Provided records

(* ===== verification/Convert.v ===== *)
(** * Attributes of a type description: schema/convert.go

    A Go function that returns a value and an [ok] flag is a function to an
    option.  [convertTypeMap] adds a "type" entry to the map it is given: here
    it returns the extended map.  The two agree on data in which no map is
    shared by two nodes, which is what decoding JSON or yaml produces. *)

From S2P Require Import Prelude GoMap Strconv Values.
From stdpp Require Import options.
#[local] Open Scope Z_scope.

Definition stringInList (a : string) (candidates : list string) : bool :=
  existsb (λ ca, bool_decide (ca = a)) candidates.

Definition has_key (k : string) (m : gomap any) : bool := bool_decide (is_Some (map_get k m)).

Definition shorthands : list string := ["string"; "number"; "integer"; "bool"; "null"].

(** The type guessed for a map without a "type" field. *)
Definition guess_type (typeMap : gomap any) : option string :=
  if has_key "params" typeMap then Some "method"
  else if has_key "properties" typeMap then Some "object"
  else List.find (λ tp, has_key tp typeMap) ["anyOf"; "allOf"; "not"].

Definition add_type (typeMap : gomap any) : gomap any :=
  if has_key "type" typeMap then typeMap
  else match guess_type typeMap with
       | Some tp => map_set "type" (AString tp) typeMap
       | None => typeMap
       end.

Definition convertTypeMap (maybeType : any) : option (gomap any) :=
  match maybeType with
  | AString typeStr => if stringInList typeStr shorthands then Some [("type", AString typeStr)] else None
  | AMap typeMap => Some (add_type typeMap)
  | _ => None
  end.

Definition convertAttrMap (node : gomap any) (attrName : string) (optional : bool) : option (gomap any) :=
  match map_get attrName node with
  | Some v => convertTypeMap v
  | None => if optional then Some [] else None
  end.

Definition convertAttrList (node : gomap any) (attrName : string) (optional : bool) : option (list any) :=
  match map_get attrName node with
  | Some (AList aList) => Some aList
  | Some _ => None
  | None => if optional then Some [] else None
  end.

Definition convertAttrBool (node : gomap any) (attrName : string) (optional : bool) : option bool :=
  match map_get attrName node with
  | Some (ABool bf) => Some bf
  | Some _ => None
  | None => if optional then Some false else None
  end.

(** [int] has 64 bits, so the conversion from int64 changes nothing. *)
Definition convertAttrInt (node : gomap any) (attrName : string) (optional : bool) : option Z :=
  match map_get attrName node with
  | Some (AInt intv) => Some intv
  | Some (ANumber n) => ParseInt n
  | Some _ => None
  | None => if optional then Some 0 else None
  end.

Definition convertAttrFloat (node : gomap any) (attrName : string) (optional : bool) : option float64 :=
  match map_get attrName node with
  | Some (AInt n) => Some (float_of_Z n)
  | Some (AFloat n) => Some n
  | Some (ANumber n) => let '(fv, ok) := ParseFloat n in if ok then Some fv else None
  | Some _ => None
  | None => if optional then Some float_zero else None
  end.

(** The loops of convertAttrMapOfMap and convertAttrListOfMap. *)
Fixpoint convert_entries (mm : gomap any) : option (gomap (gomap any)) :=
  match mm with
  | [] => Some []
  | (name, value) :: mm =>
      mv ← convertTypeMap value; resMap ← convert_entries mm; Some ((name, mv) :: resMap)
  end.

Fixpoint convert_items (aList : list any) : option (list (gomap any)) :=
  match aList with
  | [] => Some []
  | item :: aList => itemMap ← convertTypeMap item; arr ← convert_items aList; Some (itemMap :: arr)
  end.

Definition convertAttrMapOfMap (node : gomap any) (attrName : string) (optional : bool)
    : option (gomap (gomap any)) :=
  match convertAttrMap node attrName false with
  | Some mm => convert_entries mm
  | None => if optional then Some [] else None
  end.

Definition convertAttrListOfMap (node : gomap any) (attrName : string) (optional : bool)
    : option (list (gomap any)) :=
  match map_get attrName node with
  | Some (AList aList) => convert_items aList
  | Some _ => None
  | None => if optional then Some [] else None
  end.

Fixpoint convert_strings (aList : list any) : option (list string) :=
  match aList with
  | [] => Some []
  | AString strItem :: aList => arr ← convert_strings aList; Some (strItem :: arr)
  | _ => None
  end.

Definition convertAttrListOfString (node : gomap any) (attrName : string) (optional : bool)
    : option (list string) :=
  match map_get attrName node with
  | Some (AList aList) => convert_strings aList
  | Some _ => None
  | None => if optional then Some [] else None
  end.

What is needed
A bare number is the whole answer: the tally of lines in the listing above that include "which".

Solution for this exercise
2